SF: Yeah, I’ve done so many things. I wanted to become like a one-stop-shop for the DIY scene in LA. It was so much fun. I wasn’t making much money, but I had so much fun with it.
OS: How long did you guys take the record?
SF: It, we took two weeks. My friend who recorded my first two, whose name is Johnny. He had just moved into a studio, so we recorded it in a studio around LA.
OS: How was the process for you, recording the full album?
SF: I decided that in the writing process, I was going to bring in my bandmates. Instead of writing the song myself and like just doing my classic brisk course, verse-chorus, bridge chorus not with interesting transitions, or super basic transitions. I wanted something more interesting and collaborative too. I spent two and a half months with my bandmates to help me flush out parts and be more thoughtful, intentional with the songs. We got in the studio and we’re pretty much good to go.
OS: Listening to R.I.P. Apathy, I catch a lot of angst within the lyrics. Would you agree with that assessment?
SF: Oh yeah. Most of the songs I wrote during a four-month period where I was living at my parents’ house for all of 2018. It was a very tough time, and I’m sure many of the feelings in the album were years in the making, but I also was like a very like shaky place. I also realized it’s just kinda more fun to write about angst.
OS: What was the vision behind naming the album?
SF: It took a while, but I always had an idea that I came up with kind of the same ethos to it. I wanted to convey how caring about yourself, caring about things is important.
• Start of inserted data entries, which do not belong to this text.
(** C14: the page a handler renders for a history is well formed,
    whatever the history holds: every tag of the page is a tag of the
    templates, the elements are closed in the order they were opened and
    the only script is the one of the template.  No user name, tag name,
    tag value, role or timestamp is read as markup, and the identifiers
    of the page are those of the columns of the versions, in order.  The
    handlers render no page only for a history without versions. *)
Theorem pages_well_formed k versions :
  match element_page k versions with
  | Return html =>
      well_formed html = true ∧ attributes html = version_id <$> versions
  | Throw _ => versions = []
  end.
Proof.
destruct (element_page k versions) as [html|err] eqn:Hpage.
- by eapply page_read_well_formed, element_page_read.
- destruct versions as [|v versions]; [done|].
  destruct (pages_Return v versions) as ([? Hn] & [? Hw] & [? Hr]).
  destruct k; simpl in Hpage; congruence.
Qed.

(** C13: every page the application answers with is well formed: the
    index, the page of a history, and the page for a missing element,
    which shows the URL that was requested. *)
Theorem app_well_formed fetch r body :
  app fetch r = Return (Html body) → well_formed body = true.
Proof.
destruct r as [|[|id|id|id|idParam|idParam|idParam]].
- done.
- intros [= <-]. apply well_formed_renderIndex.
- unfold app, historyRoutes, node_php. by destruct (to_boolean _).
- unfold app, historyRoutes, way_php. by destruct (to_boolean _).
- unfold app, historyRoutes, relation_php. by destruct (to_boolean _).
- apply (element_route_well_formed fetch Node).
- apply (element_route_well_formed fetch Way).
- apply (element_route_well_formed fetch Relation).
Qed.
(** The templates of the three pages, up to the rows of their
    sections. *)
Ltac scan_page Hheader :=
  apply block_renderTableHeader in Hheader; intros [= <-];
  apply table_baseTemplate; unfold section_rows;
  rewrite (replicate_span versions w Hspan "header"); scan_all.

Lemma table_renderNode propLines tagLines html :
  lines_ok propLines → lines_ok tagLines →
  renderNode versions propLines tagLines = Return html →
  table html
  = [replicate (columns versions) ""; replicate (columns versions) ""]
    ++ replicate w "header" :: (line_row <$> propLines)
    ++ section_rows w tagLines.
Proof.
intros Hprops%(block_renderPropLines versions)
  Htags%(block_renderTagLines versions w Hspan).
unfold renderNode. destruct (first_id versions) as [id|]; [simpl|done].
destruct (renderTableHeader versions) as [header|] eqn:Hheader; [simpl|done].
scan_page Hheader.
Qed.

Lemma table_renderWay propLines tagLines nodeLines html :
  lines_ok propLines → lines_ok tagLines → lines_ok nodeLines →
  renderWay versions propLines tagLines nodeLines = Return html →
  table html
  = [replicate (columns versions) ""; replicate (columns versions) ""]
    ++ replicate w "header" :: (line_row <$> propLines)
    ++ section_rows w tagLines ++ section_rows w nodeLines.
Proof.
intros Hprops%(block_renderPropLines versions)
  Htags%(block_renderTagLines versions w Hspan)
  Hnodes%(block_nodesContent versions w Hspan).
unfold renderWay. destruct (first_id versions) as [id|]; [simpl|done].
destruct (renderTableHeader versions) as [header|] eqn:Hheader; [simpl|done].
scan_page Hheader.
Qed.

Lemma table_renderRelation propLines tagLines memberLines html :
  lines_ok propLines → lines_ok tagLines → lines_ok memberLines →
  renderRelation versions propLines tagLines memberLines = Return html →
  table html
  = [replicate (columns versions) ""; replicate (columns versions) ""]
    ++ replicate w "header" :: (line_row <$> propLines)
    ++ section_rows w tagLines ++ section_rows w memberLines.
Proof.
intros Hprops%(block_renderPropLines versions)
  Htags%(block_renderTagLines versions w Hspan)
  Hmembers%(block_membersContent versions w Hspan).
unfold renderRelation. destruct (first_id versions) as [id|]; [simpl|done].
destruct (renderTableHeader versions) as [header|] eqn:Hheader; [simpl|done].
scan_page Hheader.
Qed.

Lemma table_element_page k html :
  element_page k versions = Return html →
  table html = element_table w k versions.
Proof.
destruct (handlers_cells_ok versions)
  as ((Hnp & Hnt) & (Hwp & Hwt & Hwn) & (Hrp & Hrt & Hrm)).
destruct k; unfold element_page, node_page, way_page, relation_page.
- by apply table_renderNode.
- by apply table_renderWay.
- by apply table_renderRelation.
Qed.

End pages.

(** ** The shape of the table *)

Lemma Forall_line_rows {K} n (lines : list (K * list CellInfo)) :
  lines_wf n lines → Forall (λ row, length row = S n) (line_row <$> lines).
Proof.
intros Hlines. apply Forall_fmap. eapply Forall_impl; [exact Hlines|].
intros line Hline. unfold line_row. simpl. by rewrite length_fmap, Hline.
Qed.

Lemma Forall_section_rows {K} n (lines : list (K * list CellInfo)) :
  lines_wf n lines →
  Forall (λ row, length row = S n) (section_rows (S n) lines).
Proof.
intros Hlines. constructor; [by rewrite length_replicate|].
unfold lines_rows. case_bool_decide; [|by apply Forall_line_rows].
repeat constructor. by rewrite length_replicate.
Qed.

(** The lines of the handlers have one cell for each version. *)
Ltac lines_wf_solve :=
  first [ apply lines_wf_changeRow
        | unfold node_propLines, way_propLines, relation_propLines;
          by auto 10 with js ].

(** With banners as wide as the table, every row has one cell for each
    column. *)
Lemma element_table_rectangular k versions :
  Forall (λ row, length row = columns versions)
    (element_table (columns versions) k versions).
Proof.
unfold element_table, columns.
destruct k;
  repeat first
    [ apply Forall_section_rows; lines_wf_solve
    | apply Forall_line_rows; lines_wf_solve
    | apply Forall_app_2
    | apply Forall_cons_2; [by rewrite length_replicate|]
    | apply Forall_nil_2 ].
Qed.

(** The third row of the table is the banner of the properties. *)
Lemma element_table_banner w k versions :
  element_table w k versions !! 2 = Some (replicate w "header").
Proof. by destruct k. Qed.

(** C12: the table of the page of a history is the matrix of the
    handler: under the two rows of the header, each section has its
    banner and one row for each line, whose cells carry the classes
    [changeRow] gave them, in the order of the versions; a section
    without lines has one row that says so.  A banner spans the columns
    of the table up to the thousand columns a cell can span: the table
    is rectangular, with one column for the names and one for each
    version, exactly when the history has fewer than a thousand
    versions. *)
Theorem page_table k versions html :
  (Z.of_nat (length versions) + 1 < 10 ^ 21)%Z →
  element_page k versions = Return html →
  table html = element_table (columns versions `min` 1000) k versions
  ∧ (Forall (λ row, length row = columns versions) (table html)
     ↔ length versions < 1000).
Proof.
intros Hlen%span_of_colspan Hpage.
rewrite (table_element_page versions _ Hlen k html Hpage).
split; [done|]. unfold columns in *. split.
- intros Hrows.
  pose proof (Forall_lookup_1 _ _ _ _ Hrows (element_table_banner _ k versions))
    as Hbanner.
  cbv beta in Hbanner. rewrite length_replicate in Hbanner. lia.
- intros Hshort. replace (S (length versions) `min` 1000)
    with (columns versions) by (unfold columns; lia).
  apply element_table_rectangular.
Qed.

Lemma page_table_witness :
  table (page_of Way scenario_B)
  = element_table (columns scenario_B `min` 1000) Way scenario_B
  ∧ (Forall (λ row, length row = columns scenario_B)
       (table (page_of Way scenario_B))
     ↔ length scenario_B < 1000).
Proof.
apply (page_table Way scenario_B (page_of Way scenario_B));
  [by vm_compute|by vm_compute].
Defined.

(** The table of the page of a way with two versions: the header, the
    three properties, no tag, and the three nodes, whose positions
    changed. *)
Example table_scenario_B :
  table (page_of Way scenario_B)
  = [[""; ""; ""]; [""; ""; ""];
     ["header"; "header"; "header"];
     [""; "new"; "unchanged"]; [""; "new"; "unchanged"];
     [""; "new"; "changed"];
     ["header"; "header"; "header"]; [""; ""; ""];
     ["header"; "header"; "header"];
     [""; "new"; "changed"]; [""; "new"; "changed"]; [""; "new"; "changed"]].
Proof. by vm_compute. Qed.

(** The table of the index page: three rows of three cells. *)
Example table_renderIndex :
  table renderIndex = [[""; ""; ""]; [""; ""; ""]; [""; ""; ""]].
Proof. by vm_compute. Qed.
I wanted to go against the whole concept of not caring is cool. At the end of the day, many of the songs are about like letting go of anguish and letting go of what’s going on in your head. There were a lot of texts that happened. Eventually, we ended up at R.I.P. Apathy. It says everything I wanted to say.
OS: Where are we with new music being written?
SF: I’ve been writing a lot. I have, I don’t know, probably I’ve been working on like ten plus songs in the past four-plus months. I’m excited about having the time to be able to keep working on that.
OS: Have you found these uncertain times in some way being influence when it comes to your writing?
SF: I’ve started to notice this specifically, like in this time, I feel like I’m having a lot of fun right now being more imaginative in my lyric writing. I’m having a lot of fun taking concepts. Maybe they aren’t real feelings, but like a feather of a feeling and turning it into this like glue. I don’t know, like a lighthearted witty hang of a fun pop song instead of having to sit in angst.
OS: Do you found yourself feeling the passion for music within doing photography?
SF: It’s a different thing. Before I would perform on tour, I had time on tours as a photographer. And the thing about that is that you’re documenting other people. You’re capturing moments that it brings, it’s starting to bring even more satisfaction, as a creative fulfillment, especially when I have my camera in my hand, honestly, five times a day. And I’m able to like tell a story in a way that I wasn’t able to before. However, it’s not at all cathartic in the way the music is. It’s the same visceral feeling you get from being in a room with like five hundred people who are moshing to your music, you know?